Momus: Hypnoprism
Darla

Hypnoprism, Nick Currie's latest Momus recording, is a bit of a head-scratcher: is its collection of bossa nova ballads and electro-pop songs to be taken at face value or is it an exercise in tongue-in-cheek perversity? It's probably both, though that's purely guesswork on my part. One thing, at least, we can be certain about: Hypnoprism is both a visual and audio project, as Currie created YouTube videos for every one of the album's thirteen tracks during the album's development.

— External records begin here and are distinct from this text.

(** A producer's step that disturbs the queue is followed by a notification. *)
Lemma producer_still sp (q q' : Queue B) p p' evs :
  is_usize (enqueuing_capacity q) → producer_point p = true → d_notifies p = false →
  step sp q p = Some (Ret (q', p', evs)) → still q q' ∨ d_notifies p' = true.
Proof.
  intros Hw Hp Hn Hs. destruct p; try discriminate; simpl in Hs; apply (inj Some) in Hs.
  - unfold enq_start in Hs. case_match; injection Hs as <- <- <-; auto using still_refl.
  - unfold enq_loop in Hs. repeat (case_match; try discriminate); injection Hs as <- <- <-;
      auto using still_refl.
  - injection Hs as <- <- <-. by right.
  - injection Hs as <- <- <-. left. apply still_refl.
  - injection Hs as <- <- <-. left. split; [done|]. split; [done|]. simpl. by apply reopen_open.
Qed.

Lemma producer_move strict n tr c t th a th' c' evs levs cevs :
  facts strict n tr c → cstep strict c t th a th' c' evs levs cevs → producer th →
  still (s_queue c) (s_queue c') ∨ notifier_d c'.
Proof.
  intros Hf Hs (Hp & _). pose proof (t_after _ _ _ _ _ _ _ _ _ _ Hs) as Ht'.
  destruct (d_notifies (th_q th)) eqn:Hn;
    [right; exact (d_notifies_kept _ _ _ _ _ _ _ _ _ _ _ _ Hf Hs Hn)|].
  pose proof (facts_word task_will_wake _ _ _ _ Hf) as Hw.
  destruct (ss_kind _ _ _ _ _ _ _ _ _ _ _ _ Hs)
    as [sp s' p' levs' Hl|sp s' p' cevs' Hl Hc|sp o Hl Hc Hst|sp th1 Hl Hc Ho|a th1 evs1 Hc|m th1 _ Hr|th1 He|th1 He];
    try (left; apply still_refl).
  destruct o as [[[q' p'] evs']| |]; simpl in *; [|left; apply still_refl..].
  destruct (producer_still _ _ _ _ _ _ Hw Hp Hn Hst) as [?|Hn']; [by left|right].
  eexists t, _. split; [exact Ht'|]. simpl. by rewrite Hn'.
Qed.

(** ** The invariant *)
(** What the attempt after the registration has seen. *)
Definition attempt (c : sync) (p : pc) : Prop :=
  match p with
  | DeqStart rz | DeqInternal _ rz | DeqResize _ rz => rz = None
  | DeqAddInserted dl | DeqLoad dl | DeqSwap dl _ _ _ _ | DeqCapLoad dl _ _ | DeqCapStore dl _ _
  | DeqNotify dl _ _ | DeqMatch dl _ _ => dl_resized dl = false
  | DeqCheck dl enq =>
      dl_resized dl = false ∧
      (EnqueuingCapacity.is_closed enq = false →
       watching (enqueuing_capacity (s_queue c) = enq) c)
  | DeqRestore _ enq =>
      EnqueuingCapacity.is_closed enq = false → watching (all_room (s_queue c)) c
  | DeqAck _ => False
  | DeqSpin _ _ k => (k < SPIN_LIMIT)%nat → watching False c
  | DeqSave _ _ | DeqErr TryDequeueError.Pending => watching False c
  | DeqErr TryDequeueError.Empty => watching (nothing_queued (s_queue c)) c
  | _ => True
  end.

Definition deq_inv (c : sync) (th : thread) : Prop :=
  match th_outer th with
  | DeqRegister _ =>
      match th_cell th with
      | AIdle => watching True c
      | RegCas _ _ | RegCell _ _ | RegDone | RegTake | RegSwap _ | RegWake _ | RegSelf _ _ => True
      | _ => False
      end
  | DeqLast _ => producer_cell (th_cell th) = true ∧ watching True c ∧ attempt c (th_q th)
  | DeqWait _ => watching (nothing_queued (s_queue c)) c
  | _ => True
  end.

Section Watch.
Variables (strict : bool) (n : nat) (tr : list event) (c c' : sync) (t : nat) (th th' thd : thread).
Variables (a : sync_action V E TW) (evs : list event).
Variables (levs : list (wl_event TW)) (cevs : list (aw_event (TW := TW))).
Hypothesis Hf : facts strict n tr c.
Hypothesis Hs : cstep strict c t th a th' c' evs levs cevs.
Hypothesis Hone : one_consumer c.
Hypothesis Hd : s_threads c !! d = Some thd.
Hypothesis Hres : ∀ m, a = SResume m → t ≠ d.

(** The watch goes on while the queue is left alone or a producer moves. *)
Lemma watch_kept (P P' : Prop) :
  producer_cell (th_cell thd) = true →
  still (s_queue c) (s_queue c') ∨ notifier_d c' →
  (still (s_queue c) (s_queue c') → P → P') → watching P c → watching P' c'.
Proof using Hf Hs Hone Hd Hres.
  intros Hc Hst HP. eapply watching_kept; eauto.
  - intros thd' Hd'. congruence.
  - intros p. destruct Hst; auto.
Qed.

Lemma attempt_kept p :
  producer_cell (th_cell thd) = true →
  still (s_queue c) (s_queue c') ∨ notifier_d c' → attempt c p → attempt c' p.
Proof using Hf Hs Hone Hd Hres.
  intros Hc Hst. pose proof (λ P P', watch_kept P P' Hc Hst) as Hk.
  destruct p; simpl; try done.
  - intros [Hr Hx]. split; [done|]. intros Hcl. specialize (Hx Hcl). revert Hx. apply Hk.
    intros (_ & _ & Hw) He. rewrite Hw; [done|]. unfold queue_is_closed. by rewrite He.
  - intros Hx Hcl. specialize (Hx Hcl). revert Hx. apply Hk. intros Hq. by apply still_all_room.
  - intros Hx Hlt. specialize (Hx Hlt). revert Hx. by apply Hk.
  - by apply Hk.
  - destruct e; try done; apply Hk; [|done]. intros Hq. by apply still_nothing_queued.
Qed.

Lemma deq_inv_kept :
  thread_wf thd → still (s_queue c) (s_queue c') ∨ notifier_d c' → deq_inv c thd → deq_inv c' thd.
Proof using Hf Hs Hone Hd Hres.
  intros [_ _ Hwf] Hst. unfold deq_inv. destruct (th_outer thd); try done.
  - destruct (th_cell thd) eqn:Hc; try done. apply watch_kept; [by rewrite Hc|done|done].
  - intros (Hc & Hw & Ha). split; [done|]. split; [|by apply attempt_kept].
    revert Hw. by apply watch_kept.
  - destruct Hwf as (_ & _ & Hc). apply watch_kept; [by rewrite Hc|done|].
    intros Hq. by apply still_nothing_queued.
Qed.
End Watch.

(** ** The moves of [d] *)
Section Own.
Variables (strict : bool) (n : nat) (tr : list event) (c c' : sync) (th th' : thread).
Variables (a : sync_action V E TW) (evs : list event).
Variables (levs : list (wl_event TW)) (cevs : list (aw_event (TW := TW))).
Hypothesis Hf : facts strict n tr c.
Hypothesis Hs : cstep strict c d th a th' c' evs levs cevs.
Hypothesis Hone : one_consumer c.
Hypothesis Hres : ∀ m, a ≠ SResume m.

Lemma own_watch (P P' : Prop) :
  producer_cell (th_cell th) = true → (P → P') → watching P c → watching P' c'.
Proof using Hf Hs Hone Hres.
  intros Hc HP. eapply watching_kept; eauto.
  - intros m Hm. by destruct (Hres m).
  - intros thd Hd. pose proof (mover _ _ _ _ _ _ _ _ _ _ _ _ Hs). congruence.
Qed.

(** The registration. *)
Lemma own_register :
  (match th_cell th with
   | RegCas _ _ | RegCell _ _ | RegDone | RegTake | RegSwap _ | RegWake _ | RegSelf _ _ => True
   | _ => False
   end) →
  aw_step task_will_wake (s_dequeuer c) (th_cell th) = Some (s_dequeuer c', th_cell th', cevs) →
  match th_cell th' with
  | AIdle => watching True c'
  | RegCas _ _ | RegCell _ _ | RegDone | RegTake | RegSwap _ | RegWake _ | RegSelf _ _ => True
  | _ => False
  end.
Proof using Hf Hs Hone.
  intros Hreg Hst. pose proof (woke_d _ _ _ _ _ _ _ _ _ _ Hs Hone) as Hwoke.
  pose proof (mover _ _ _ _ _ _ _ _ _ _ _ _ Hs) as Ht.
  assert (∀ e, cevs = [Woke e] → watching True c') as Hwoken.
  { intros e He. left. left. apply (Hwoke e Hst). rewrite He. by left. }
  destruct (sf_cell _ _ _ _ _ Hf) as [ctr Hr]. apply aw_inv_runs in Hr as [owner HI]. simpl in HI.
  assert ((th_cell <$> s_threads c) !! d = Some (th_cell th)) as Htc by by rewrite lookup_fmap, Ht.
  pose proof (owner_step_ok _ _ _ _ _ HI Htc) as Hok.
  destruct (th_cell th) eqn:Hc; try done; simpl in Hst, Hok.
  - assert (aw_state (s_dequeuer c) = WAITING ∨ aw_state (s_dequeuer c) = WAKING) as Hw.
    { destruct owner as [t0|]; [|left; by apply (ai_free _ _ _ HI)].
      destruct (ai_ok _ _ _ HI t0 eq_refl) as (p0 & Hp0 & Hok0).
      rewrite lookup_fmap in Hp0. apply fmap_Some in Hp0 as (th0 & Ht0 & ->).
      destruct (decide (t0 = d)) as [->|Hne]; [simplify_eq; by rewrite Hc in Hok0|].
      apply Hone in Ht0 as [_ Hpr _]. apply Hpr in Hne as (_ & _ & Hpc).
      right. destruct (th_cell th0); try done; simpl in Hok0; tauto. }
    unfold reg_cas in Hst. destruct Hw as [Hw|Hw]; rewrite Hw in Hst; injection Hst as _ <- _; done.
  - by injection Hst as _ <- _.
  - unfold reg_done in Hst. destruct (Hok eq_refl) as [[Hw|Hw] [w Hsome]]; rewrite Hw in Hst;
      injection Hst as He <- _; [|done].
    right. unfold stored. rewrite <- He. simpl. rewrite Hsome. eauto.
  - destruct (Hok eq_refl) as [_ [w Hsome]]. rewrite Hsome in Hst. by injection Hst as _ <- _.
  - by injection Hst as _ <- _.
  - injection Hst as _ <- He. by eapply Hwoken.
  - injection Hst as _ <- He. by eapply Hwoken.
Qed.
(** The loop fails its turn on an insertion in progress. *)
Lemma spin_notifier i len k :
  s_threads c !! d = Some th → th_q th = DeqSpin i len k →
  (len <=? sel i (buffers_length (s_queue c))) = false → notifier_d c.
Proof using Hf.
  intros Ht Hp Hlen. destruct (run_inv _ _ _ _ (sf_queue _ _ _ _ _ Hf)) as (e & cl & g & held & HI).
  destruct (decide (map_Forall (λ _ p, enqueuing_on i p = false) (th_q <$> s_threads c))) as [Hall|Hno].
  - exfalso. assert ((th_q <$> s_threads c) !! d = Some (DeqSpin i len k)) as Hq
      by by rewrite lookup_fmap, Ht, <- Hp.
    destruct (spin_complete _ _ _ _ _ _ _ _ _ _ _ _ HI Hq) as [_ Hle]; [by apply Hall|].
    apply Z.leb_gt in Hlen. simpl in Hle. lia.
  - apply map_not_Forall in Hno as (t' & p' & Ht' & Hp'); [|apply _].
    rewrite lookup_fmap in Ht'. apply fmap_Some in Ht' as (th2 & Ht' & ->).
    exists t', th2. split; [done|]. apply orb_true_iff. left.
    unfold enqueuing_on in Hp'. by destruct (th_q th2).
Qed.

He typically subverts whatever surface normalcy the songs flirt with by including strange instrumental touches and lyrics. After a Sade-like intro, the title song weaves a night-club orchestra's lulling dance rhythms under a gentle Currie vocal that resembles an Alan Stewart-meets-Chris DeBurgh fusion as it drawls mystifying lyrics (“And there's a scent of candlewax and pine cones / And you look a lot like Sylvia Kristel”). During “Mr Consistency,” his vocals alternate between two differently treated forms, one low-pitched and the other falsetto (“I say the opposite of what I say / They call me Mr Consistency”), while the macabre pop of “Death Ruins Everything” features the gleeful lines “Everybody wears this stupid grin / Worn by the skeleton underneath your skin / And he'll grin like that forever / He's already doing it now.” Instrumentally the album's as odd. “Evil Genius” pairs a skanky reggae rhythm with orchestral accents, while “Is There Sex in Marriage?” opts for a sing-song jazz style. During “Confiance Absolue” (written with Kumi Okamoto), Currie sings in French backed by wordless harmonies, strings, and acoustic bass. The dirge-driven “Datapanik,” by contrast, opts for a heavier brand of electronic pop song, with his treated vocal bemoaning his hard drive's data loss against a choir of bleeding electric guitars; “Deliverance” is likewise in a bleepy electro-pop style, in this case featuring drum machines and buzzing synthesizers. All told, the album amounts to a forty-seven-minute portrait of Currie's idiosyncratic world. From its Syd Barrett-lounge musical vibe to hot pink CD and inner sleeve photo of Maria Callas, Hypnoprism is an oddball outing, to say the least.